A recent article on Forbes.com revealed that B2B customers progress more than 70% of the way through the decision-making process before engaging a sales representative. For many organisations, this will have made for a frightening read. And the immediate, almost knee-jerk reaction, will have been to panic about how to ‘seal the deal’ in the final 30% of the time they’ll dedicate to their pre-purchase assessment.

But the trick here isn’t to rush into offering crazy discounts or deploying pushy sales tactics in an attempt to sway the investment choice. It’s actually not to focus too much on this latter 30% at all.

Because savvier digital marketers will look at this statistic with delight. They can use this 70% of time to their advantage. It is a ripe opportunity to take the prospective customer on a content-rich journey before they’ve even directly engaged with a brand. And all whilst the customer feels in a position of control, during their research.

As with any modern marketing strategy, the content should be relevant, timely and personalised – otherwise it will be nothing but a turn off. It should naturally fuel a gradual nurture process, where sales messages are built up slowly. The focus, certainly in the first 20% of the research phase, should be to deliver high-value, educational material, that will keep the recipient engaged.

It is tempting to believe that all content will be digested thoroughly, but of course this is not the case. Technology can therefore play a crucial role here, by automating journeys and triggering next-step communications based on the individual’s behaviour along the way.

This 70% of the process is also an opportunity to glean powerful insight so that, when the individual hopefully does engage with a sales representative, a more informed and contextual conversation will follow. And, because timing is everything in the world of B2B, the same insight can be used to identify and maximise opportune moments such as renewal periods. Again, the marketer doesn’t need to worry about remembering this, if tech can automate this process accordingly.

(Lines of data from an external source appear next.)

Lemma init_gyro c s : chip s = init_chip c ->
  wp (mpu_set_gyro_fsr 2000) (fun r s' => truthy r = false ->
    chip s' = with_gyro_fsr INV_FSR_2000DPS (init_chip c)) s.
Proof. unfold mpu_set_gyro_fsr. run_init. intros _. reflexivity. Qed.

Lemma init_accel c s : chip s = with_gyro_fsr INV_FSR_2000DPS (init_chip c) ->
  wp (mpu_set_accel_fsr 2) (fun r s' => truthy r = false ->
    chip s' = with_accel_fsr INV_FSR_2G (with_gyro_fsr INV_FSR_2000DPS (init_chip c))) s.
Proof. unfold mpu_set_accel_fsr. run_init. intros _. reflexivity. Qed.

(** The configuration after the ranges, with filter [l] and rate [r]. *)
Definition ranged (c : chip_cfg_s) (l r : Z) : chip_cfg_s :=
  with_sample_rate r (with_lpf l
    (with_accel_fsr INV_FSR_2G (with_gyro_fsr INV_FSR_2000DPS (init_chip c)))).

Lemma init_lpf c s :
  chip s = with_accel_fsr INV_FSR_2G (with_gyro_fsr INV_FSR_2000DPS (init_chip c)) ->
  wp (mpu_set_lpf 42) (fun r s' => truthy r = false ->
    chip s' = ranged c INV_FILTER_42HZ 0xFFFF) s.
Proof. unfold mpu_set_lpf. run_init. intros _. reflexivity. Qed.

Lemma init_rate c s : chip s = ranged c INV_FILTER_42HZ 0xFFFF ->
  wp (mpu_set_sample_rate 50) (fun r s' => truthy r = false ->
    exists l, (l = INV_FILTER_42HZ \/ l = INV_FILTER_20HZ) /\ chip s' = ranged c l 50) s.
Proof.
  unfold mpu_set_sample_rate, mpu_set_lpf, when, cdiv. run_init; intros _.
  all: first [ exists INV_FILTER_42HZ; split; [by left|vm_compute; reflexivity]
             | exists INV_FILTER_20HZ; split; [by right|vm_compute; reflexivity] ].
Qed.

Lemma init_fifo c l s : chip s = ranged c l 50 ->
  wp (mpu_configure_fifo 0) (fun r s' => truthy r = false ->
    exists i, chip s' = with_int_enable i (with_fifo_enable 0 (ranged c l 50))) s.
Proof.
  unfold mpu_configure_fifo, set_int_enable. run_init; intros _; eexists; reflexivity.
Qed.

Lemma init_bypass c l i s :
  chip s = with_int_enable i (with_fifo_enable 0 (ranged c l 50)) ->
  wp (mpu_set_bypass 0) (fun r s' => truthy r = false ->
    chip s' = with_bypass_mode 0 (with_int_enable i (with_fifo_enable 0 (ranged c l 50)))) s.
Proof. unfold mpu_set_bypass. run_init; intros _; reflexivity. Qed.

Lemma init_sleep c l i s :
  (l = INV_FILTER_42HZ \/ l = INV_FILTER_20HZ) ->
  chip s = with_bypass_mode 0 (with_int_enable i (with_fifo_enable 0 (ranged c l 50))) ->
  wp (mpu_set_sensors 0 ;;; ret 0) (fun r s' => r = 0 -> initialised (chip s')) s.
Proof.
  intros Hl. unfold mpu_set_sensors, when. run_init; intros _; split; auto.
Qed.

Lemma init_config_initialised c s : chip s = init_chip c ->
  wp (TRY mpu_set_gyro_fsr 2000 ELSE -1 ;; TRY mpu_set_accel_fsr 2 ELSE -1 ;;
      TRY mpu_set_lpf 42 ELSE -1 ;; TRY mpu_set_sample_rate 50 ELSE -1 ;;
      TRY mpu_configure_fifo 0 ELSE -1 ;; TRY mpu_set_bypass 0 ELSE -1 ;;
      mpu_set_sensors 0 ;;; ret 0)
    (fun r s' => r = 0 -> initialised (chip s')) s.
Proof.
  intros Hs. eapply wp_try_init; [by eapply init_gyro|cbv beta; intros s1 H1].
  eapply wp_try_init; [by eapply init_accel|cbv beta; intros s2 H2].
  eapply wp_try_init; [by eapply init_lpf|cbv beta; intros s3 H3].
  eapply wp_try_init; [by eapply init_rate|cbv beta; intros s4 (l & Hl & H4)].
  eapply wp_try_init; [by eapply init_fifo|cbv beta; intros s5 (i & H5)].
  eapply wp_try_init; [by eapply init_bypass|cbv beta; intros s6 H6].
  by eapply init_sleep.
Qed.

(** What the registers of a sensor configured that way hold. *)
Definition configured (rd : Z -> Z) : Prop :=
  fsr_field (rd (rg Reg.gyro_cfg)) = INV_FSR_2000DPS /\
  fsr_field (rd (rg Reg.accel_cfg)) = INV_FSR_2G /\
  (rd (rg Reg.lpf) = INV_FILTER_42HZ \/ rd (rg Reg.lpf) = INV_FILTER_20HZ) /\
  Z.quot 1000 (1 + rd (rg Reg.rate_div)) = 50.

Lemma agree_configured rd c : initialised c -> agree rd true c -> configured rd.
Proof.
  intros [Ig Ia Ir Il _ _ _ _ _] [Hg Ha Hl Hr]. unfold configured.
  specialize (Hl eq_refl). rewrite Ig in Hg. rewrite Ia in Ha. rewrite Ir in Hr.
  unfold INV_FSR_2000DPS, INV_FSR_2G, INV_FILTER_42HZ, INV_FILTER_20HZ in *. lia.
Qed.

(** C6: [mpu_init] returns from every state without undefined behaviour; when
    it reports success the driver's record is 2000 dps, 2 g, 50 Hz, a 42 Hz or
    20 Hz filter, FIFO, bypass and DMP off, no firmware loaded and all sensors
    asleep, and the range, filter and rate registers hold these settings
    according to the results of MPU_Write_Len, and in the sensor itself if
    these results were true (the function has no return statement).  The
    sensors asleep and the FIFO off are only the driver's record: the result
    of [mpu_set_sensors 0] is ignored and [mpu_configure_fifo 0] writes no
    FIFO_EN register. *)
Theorem mpu_init_establishes s :
  exists r s', mpu_init s = Some (r, s') /\
    (r = 0 -> coherent s' /\ initialised s'.(chip) /\
       configured (fun r => shadow r s'.(tr)) /\
       (honest s'.(tr) = true -> configured (fun r => register r s'.(tr)))).
Proof.
  destruct (wp_elim _ _ _ (mpu_init_coherent s)) as (r & s' & Hrun & Hcoh).
  exists r, s'. split; [done|]. intros ->. specialize (Hcoh eq_refl).
  assert (initialised (chip s')) as Hi.
  { assert (wp mpu_init (fun r s' => r = 0 -> initialised (chip s')) s) as Hw.
    { unfold mpu_init. do 2 wp_step. destruct (truthy _); [lia|]. do 4 wp_step.
      destruct (truthy _); [lia|]. wp_step.
      eapply wpg_mono; [|apply keeps_init_accel_half]. simpl.
      intros r1 s1 _. destruct (truthy r1); [lia|]. do 2 wp_step.
      by eapply init_config_initialised. }
    unfold wpg in Hw. rewrite Hrun in Hw. by apply Hw. }
  assert (int_motion_only (chip s') = 0) as Hm by apply Hi.
  split_and!; [done|done|..].
  - apply (agree_configured _ (chip s')); [done|]. revert Hcoh. unfold coherent, coh.
    by rewrite Hm.
  - intros Hh. apply (agree_configured _ (chip s')); [done|].
    pose proof (coherent_sensor _ Hcoh Hh) as Hs. revert Hs. unfold agrees_with_sensor.
    by rewrite Hm.
Qed.

End init.

(** ** The contracts on the concrete sensor *)

Lemma sim_awake_coh : coh true sim_awake.
Proof. split; intros; right; vm_compute; auto. Qed.

Lemma set_gyro_fsr_effective_witness :
  exists r s', @mpu_set_gyro_fsr sim_env 500 sim_awake = Some (r, s') /\
    (r = 0 /\ sensors (chip sim_awake) <> 0 /\
       250 * 2 ^ fsr_field (shadow (rg Reg.gyro_cfg) s'.(tr)) = 500 /\
       mpu_get_gyro_fsr s' = Some ((0, 500), s')
     \/ r = -1 /\ s'.(chip) = chip sim_awake).
Proof.
  exact (@set_gyro_fsr_effective sim_env true 500 sim_awake sim_awake_coh).
Defined.

Lemma set_accel_fsr_effective_witness :
  exists r s', @mpu_set_accel_fsr sim_env 8 sim_awake = Some (r, s') /\
    (r = 0 /\ sensors (chip sim_awake) <> 0 /\
       2 * 2 ^ fsr_field (shadow (rg Reg.accel_cfg) s'.(tr)) = 8 /\
       (forall x, mpu_get_accel_fsr x s' =
          Some ((0, if truthy (accel_half (chip sim_awake)) then 2 * 8 else 8), s'))
     \/ r = -1 /\ s'.(chip) = chip sim_awake).
Proof.
  exact (@set_accel_fsr_effective sim_env true 8 sim_awake sim_awake_coh).
Defined.

Lemma sim_awake_sensors : sensors (chip sim_awake) <> 0.
Proof. vm_compute. discriminate. Qed.

Lemma set_lpf_largest_within_request_witness :
  exists r s', @mpu_set_lpf sim_env 100 sim_awake = Some (r, s') /\
    (r = 0 /\ shadow (rg Reg.lpf) s'.(tr) = s'.(chip).(lpf) /\
       (exists hz, mpu_get_lpf s' = Some ((0, hz), s') /\ In hz lpf_steps /\
          hz <= Z.max 5 100 /\ (forall hz', In hz' lpf_steps -> hz' <= 100 -> hz' <= hz))
     \/ r = -1 /\ s'.(chip) = chip sim_awake /\
       shadow (rg Reg.lpf) s'.(tr) = shadow (rg Reg.lpf) (tr sim_awake)).
Proof.
  exact (@set_lpf_largest_within_request sim_env 100 sim_awake
           sim_awake_coh sim_awake_sensors).
Defined.

Lemma set_sample_rate_achieves_witness :
  exists r s', @mpu_set_sample_rate sim_env 100 sim_awake = Some (r, s') /\
    (r = 0 /\
       (let sr := s'.(chip).(sample_rate) in
       sr = Z.quot 1000 (1 + shadow (rg Reg.rate_div) s'.(tr)) /\
       Z.max 4 (Z.min 1000 100) <= sr <= 1000 /\
       (4 <= 100 <= 1000 -> (100 | 1000) -> sr = 100) /\
       (s'.(chip).(lpf) = lpf (chip sim_awake) \/
        exists hz, mpu_get_lpf s' = Some ((0, hz), s') /\ 2 * hz <= Z.max 10 sr))
     \/ r = -1 /\ s'.(chip) = chip sim_awake).
Proof.
  apply (@set_sample_rate_achieves sim_env 100 sim_awake);
    [exact sim_awake_coh|exact sim_awake_sensors|vm_compute; reflexivity..].
Defined.

Lemma mpu_init_establishes_witness :
  (exists r s', @mpu_init sim_env (boot sim_dev) = Some (r, s') /\
    (r = 0 -> coherent s' /\ initialised s'.(chip) /\
       configured (fun r => shadow r s'.(tr)) /\
       (honest s'.(tr) = true -> configured (fun r => register r s'.(tr))))) /\
  (fst <$> @mpu_init sim_env (boot sim_dev)) = Some 0 /\
  honest (tr sim_inited) = true.
Proof.
  split; [exact (@mpu_init_establishes sim_env (boot sim_dev))|].
  split; vm_compute; reflexivity.
Defined.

There is an argument that the marketer could attempt to exert an even greater influence in this scenario. Whilst a poorly-timed cold call will probably do little to build on the relationship, some individuals will undoubtedly be ready and willing to talk to a sales representative before they’ve reached their 70% decision-making milestone. This is why intelligent, effective lead scoring is so important. Even a simple scoring system – which attributes points to an individual based on the type of communication they’ve engaged with, the frequency of their visits to a website, the length of time they’ve spent on a web page and so on – can help to highlight when, in truth, they’re ready to talk. The B2B brands that have cleverly-integrated sales and marketing tech – and departments that work together closely – are certainly the ones who see greater success in this respect. Waiting for a customer to make the first move, could provide the perfect moment for a competitor to swoop.

All of this is assuming, of course, that the digital marketer has successfully engaged with the individual enough to be a contender for the final 30% of the decision-making process. If the brand doesn’t resonate or show up with the prospect when the research begins, there is work to be done before any of this advice can be actioned. Search engine rankings, profile building, PR and social media conversation are just some of the ways to get noticed when it really matters.

Overall, digital marketers accepted a long time ago that they have to work harder in the modern business environment. There is far less ‘low-hanging fruit’ and quick wins are unlikely. But it is possible to shape individuals’ decision making, if enough thought is put in to exactly what to say, to who, and when.